86. Southern Policy in 1860. The matter did not rest with mere words. During the session of the Vicksburg Convention, an "African Labor Supply Association" was formed, under the presidency of J.D.B. De Bow, editor of De Bow's Review, and ex-superintendent of the seventh census. The object of the association was "to promote the supply of African labor."[31] In 1857 the committee of the South Carolina legislature to whom the Governor's slave-trade message was referred made an elaborate report, which declared in italics: "The South at large does need a re-opening of the African slave trade." Pettigrew, the only member who disagreed to this report, failed of re-election. The report contained an extensive argument to prove the kingship of cotton, the perfidy of English philanthropy, and the lack of slaves in the South, which, it was said, would show a deficit of six hundred thousand slaves by 1878.[32] In Georgia, about this time, an attempt to expunge the slave-trade prohibition in the State Constitution lacked but one vote of passing.[33] From these slower and more legal movements came others less justifiable. The long argument

on the "apprentice" system finally brought a request to the collector of the port at Charleston, South Carolina, from E. Lafitte & Co., for a clearance to Africa for the purpose of importing African "emigrants." The collector appealed to the Secretary of the Treasury, Howell Cobb of Georgia, who flatly refused to take the bait, and replied that if the "emigrants" were brought in as slaves, it would be contrary to United States law; if as freemen, it would be contrary to their own State law.[34] In Louisiana a still more radical movement was attempted, and a bill passed the House of Representatives authorizing a company to import two thousand five hundred Africans, "indentured" for fifteen years "at least." The bill lacked but two votes of passing the Senate.[35] It was said that the Georgian, of Savannah, contained a notice of an agricultural society which "unanimously resolved to offer a premium of $25 for the best specimen of a live African imported into the United States within the last twelve months."[36]

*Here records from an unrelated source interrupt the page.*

Lemma fill_loop_spec f evs c rest : rest_at (recv_buf c) (recv_pos c) rest -> len (recv_buf c) <= recv_cap c -> len (recv_buf c) + len (evs_bytes evs) < 2 ^ 30 -> (fill_fuel evs <= f)%nat ->
  exists c' got more, fill_loop f evs c = Ok c' /\ rest_at (recv_buf c') (recv_pos c') (rest ++ got) /\ recv_pos c' <= recv_pos c /\ len (recv_buf c') <= recv_cap c' /\ evs_bytes evs = got ++ more /\ pipe_side c' = pipe_side c /\
    (is_ready c' = true -> more = [] /\ is_ready c = true) /\ got = (if is_ready c then received evs else []) /\ (is_ready c = false -> c' = c).
Proof.
  revert evs c rest. induction f as [|f IH]; intros evs c rest Hr Hc Hl Hf; [destruct evs as [|[]]; cbn in Hf; lia|]. cbn [fill_loop]. pose proof (len_nonneg (evs_bytes evs)) as Hb0. destruct (is_ready c) eqn:Er; cbn [negb].
  2: { exists c, [], (evs_bytes evs). rewrite app_nil_r. split_and!; try done; congruence. }
  destruct (recv_room_spec c rest Hr Hc ltac:(lia)) as (c1 & -> & Hr1 & Hc1 & Hp1 & Hl1 & Hs1 & Hst). cbn [mbind outcome_bind]. assert (Er1 : is_ready c1 = true) by (unfold is_ready in *; by rewrite Hst).
  assert (Hstop : forall why, exists c' got more, Ok (lose why c1) = Ok c' /\ rest_at (recv_buf c') (recv_pos c') (rest ++ got) /\ recv_pos c' <= recv_pos c /\ len (recv_buf c') <= recv_cap c' /\ evs_bytes evs = got ++ more /\ pipe_side c' = pipe_side c /\ (is_ready c' = true -> more = [] /\ true = true) /\ got = [] /\ (true = false -> c' = c)).
  { intros why. destruct (lose_spec why c1) as (L1 & L2 & L3). injection L2 as L4 L5 L6. exists (lose why c1), [], (evs_bytes evs). rewrite app_nil_r, L1, L3, L4, L5, L6. split_and!; try done; lia. }
  destruct evs as [|[bs|why] evs]; [|destruct (length (take _ bs) =? 0)%nat eqn:E0|]; [| | | apply Hstop].
  - exists c1, [], []. rewrite app_nil_r. split_and!; try done; lia.
  - apply Nat.eqb_eq in E0. rewrite length_take in E0. assert (Eb : bs = []) by (apply nil_length_inv; lia). subst bs. apply Hstop.
  - apply Nat.eqb_neq in E0. set (spare := Z.to_nat (recv_cap c1 - len (recv_buf c1))) in *. set (c2 := c1 <| recv_buf := recv_buf c1 ++ take spare bs |>). set (evs' := if (length bs <=? spare)%nat then evs else Recv (drop spare bs) :: evs).
    assert (Ebs : evs_bytes (Recv bs :: evs) = take spare bs ++ evs_bytes evs').
    { unfold evs'. destruct (Nat.leb_spec (length bs) spare); [by rewrite take_ge by done|]. unfold evs_bytes. cbn [fmap list_fmap concat ev_bytes]. by rewrite app_assoc, take_drop. }
    assert (Erc : forall got, got = (if is_ready c2 then received evs' else []) -> take spare bs ++ got = received (Recv bs :: evs)).
    { intros got ->. change (is_ready c2) with (is_ready c1). rewrite Er1. assert (Hne : bs <> []) by (intros ->; by rewrite take_nil in E0). rewrite received_cons by done. unfold evs'. destruct (Nat.leb_spec (length bs) spare); [by rewrite take_ge by done|].
      rewrite received_cons by (intros E; apply (f_equal length) in E; rewrite length_drop in E; cbn in E; lia). by rewrite app_assoc, take_drop. }
    rewrite Ebs, len_app in Hl. assert (Hgot : (0 < length (take spare bs) <= spare)%nat) by (rewrite length_take in *; lia).
    destruct (IH evs' c2 (rest ++ take spare bs)) as (c' & got & more & E & F1 & F2 & F3 & F4 & F5 & F6 & F7 & _).
    + destruct Hr1 as (a & Ea & Epos). exists a. cbn. by rewrite Ea, Epos, app_assoc.
    + cbn. rewrite len_app. unfold len in *. lia.
    + cbn. rewrite len_app. lia.
    + unfold evs'. cbn [fill_fuel] in Hf. rewrite length_take in Hgot. destruct (Nat.leb_spec (length bs) spare); cbn [fill_fuel]; rewrite ?length_drop; lia.
    + exists c', (take spare bs ++ got), more. rewrite Ebs, F4. rewrite <- app_assoc in F1. split_and!; try done; [cbn in F2; lia | by rewrite app_assoc | by rewrite F5 | intros H; by apply F6 in H as [-> _] | by apply Erc].
Qed.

It would not be true to say that there was in the South in 1860 substantial unanimity on the subject of reopening the slave-trade; nevertheless, there certainly was a large and influential minority, including perhaps a majority of citizens of the Gulf States, who favored the project, and, in defiance of law and morals, aided and abetted its actual realization. Various movements, it must be remembered, gained much of their strength from the fact that their success meant a partial nullification of the slave-trade laws. The admission of Texas added probably seventy-five thousand recently imported slaves to the Southern stock; the movement against Cuba, which culminated in the "Ostend Manifesto" of Buchanan, Mason, and Soulé, had its chief impetus in the thousands of slaves whom Americans had poured into the island. Finally, the series of filibustering expeditions against Cuba, Mexico, and Central America were but the wilder and more irresponsible attempts to secure both slave territory and slaves.